TASK OBJECTIVE → Starting at the first line below, copy through to the last line exactly.

◆ ◆ ◆ ◆ ◆ ◆ ◆

(** The rebalancing of [delete_node]: the subtrees differ by two at most. *)
Lemma delete_fix_spec a d m h l r :
  avl l -> avl r -> -2 <= get_height l - get_height r <= 2 ->
  rebalanced a d l r (delete_fix (Node a d m h l r)) /\
  (-1 <= get_height l - get_height r <= 1 ->
   get_height (delete_fix (Node a d m h l r)) = 1 + Z.max (get_height l) (get_height r)).
Proof.
  intros Hl Hr Hb. unfold delete_fix. rewrite update_node_mk, balance_mk.
  change (get_left (mk a d l r)) with l. change (get_right (mk a d l r)) with r.
  pose proof (proj1 (height_nonneg l Hl)). pose proof (proj1 (height_nonneg r Hr)).
  destruct (Z.gtb_spec (get_height l - get_height r) 1).
  - destruct (height_node l Hl ltac:(lia)) as (b & e & ll & lr & -> & Hll & Hlr & Hlb). rewrite balance_mk.
    split; [|lia]. simpl. destruct (Z.geb_spec (get_height ll - get_height lr) 0).
    + apply rebalanced_LL; try done; lia.
    + rewrite (proj2 (Z.ltb_lt _ _)) by lia. rewrite height_mk in *.
      destruct (height_node lr Hlr) as (c & f & lrl & lrr & -> & Hlrl & Hlrr & Hlrb).
      { pose proof (proj1 (height_nonneg ll Hll)). lia. }
      apply rebalanced_LR; try done; heights.
  - simpl. destruct (Z.ltb_spec (get_height l - get_height r) (-1)); simpl.
    2: { split; [|intros _; exact (height_mk a d l r)]. apply rebalanced_mk; done || lia. }
    destruct (height_node r Hr ltac:(lia)) as (b & e & rl & rr & -> & Hrl & Hrr & Hrb). rewrite balance_mk.
    split; [|lia]. destruct (Z.leb_spec (get_height rl - get_height rr) 0).
    + apply rebalanced_RR; try done; lia.
    + rewrite Z.gtb_ltb, (proj2 (Z.ltb_lt _ _)) by lia. rewrite height_mk in *.
      destruct (height_node rl Hrl) as (c & f & rll & rlr & -> & Hrll & Hrlr & Hrlb).
      { pose proof (proj1 (height_nonneg rr Hrr)). lia. }
      apply rebalanced_RL; try done; heights.
Qed.

(** ** Insertion *)

(** When a non-empty tree grows, the new key is not at its root and the side
    it went to is the taller one. *)
Definition grew (start : Z) (t t' : tree) : Prop :=
  get_height t' = get_height t + 1 -> t <> Leaf ->
  get_start t' <> start /\
  (start < get_start t' -> get_height (get_left t') = get_height (get_right t') + 1) /\
  (start > get_start t' -> get_height (get_right t') = get_height (get_left t') + 1).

◆ ◆ ◆ ◆ ◆ ◆ ◆

REPLY →
(** The rebalancing of [delete_node]: the subtrees differ by two at most. *)
Lemma delete_fix_spec a d m h l r :
  avl l -> avl r -> -2 <= get_height l - get_height r <= 2 ->
  rebalanced a d l r (delete_fix (Node a d m h l r)) /\
  (-1 <= get_height l - get_height r <= 1 ->
   get_height (delete_fix (Node a d m h l r)) = 1 + Z.max (get_height l) (get_height r)).
Proof.
  intros Hl Hr Hb. unfold delete_fix. rewrite update_node_mk, balance_mk.
  change (get_left (mk a d l r)) with l. change (get_right (mk a d l r)) with r.
  pose proof (proj1 (height_nonneg l Hl)). pose proof (proj1 (height_nonneg r Hr)).
  destruct (Z.gtb_spec (get_height l - get_height r) 1).
  - destruct (height_node l Hl ltac:(lia)) as (b & e & ll & lr & -> & Hll & Hlr & Hlb). rewrite balance_mk.
    split; [|lia]. simpl. destruct (Z.geb_spec (get_height ll - get_height lr) 0).
    + apply rebalanced_LL; try done; lia.
    + rewrite (proj2 (Z.ltb_lt _ _)) by lia. rewrite height_mk in *.
      destruct (height_node lr Hlr) as (c & f & lrl & lrr & -> & Hlrl & Hlrr & Hlrb).
      { pose proof (proj1 (height_nonneg ll Hll)). lia. }
      apply rebalanced_LR; try done; heights.
  - simpl. destruct (Z.ltb_spec (get_height l - get_height r) (-1)); simpl.
    2: { split; [|intros _; exact (height_mk a d l r)]. apply rebalanced_mk; done || lia. }
    destruct (height_node r Hr ltac:(lia)) as (b & e & rl & rr & -> & Hrl & Hrr & Hrb). rewrite balance_mk.
    split; [|lia]. destruct (Z.leb_spec (get_height rl - get_height rr) 0).
    + apply rebalanced_RR; try done; lia.
    + rewrite Z.gtb_ltb, (proj2 (Z.ltb_lt _ _)) by lia. rewrite height_mk in *.
      destruct (height_node rl Hrl) as (c & f & rll & rlr & -> & Hrll & Hrlr & Hrlb).
      { pose proof (proj1 (height_nonneg rr Hrr)). lia. }
      apply rebalanced_RL; try done; heights.
Qed.

(** ** Insertion *)

(** When a non-empty tree grows, the new key is not at its root and the side
    it went to is the taller one. *)
Definition grew (start : Z) (t t' : tree) : Prop :=
  get_height t' = get_height t + 1 -> t <> Leaf ->
  get_start t' <> start /\
  (start < get_start t' -> get_height (get_left t') = get_height (get_right t') + 1) /\
  (start > get_start t' -> get_height (get_right t') = get_height (get_left t') + 1).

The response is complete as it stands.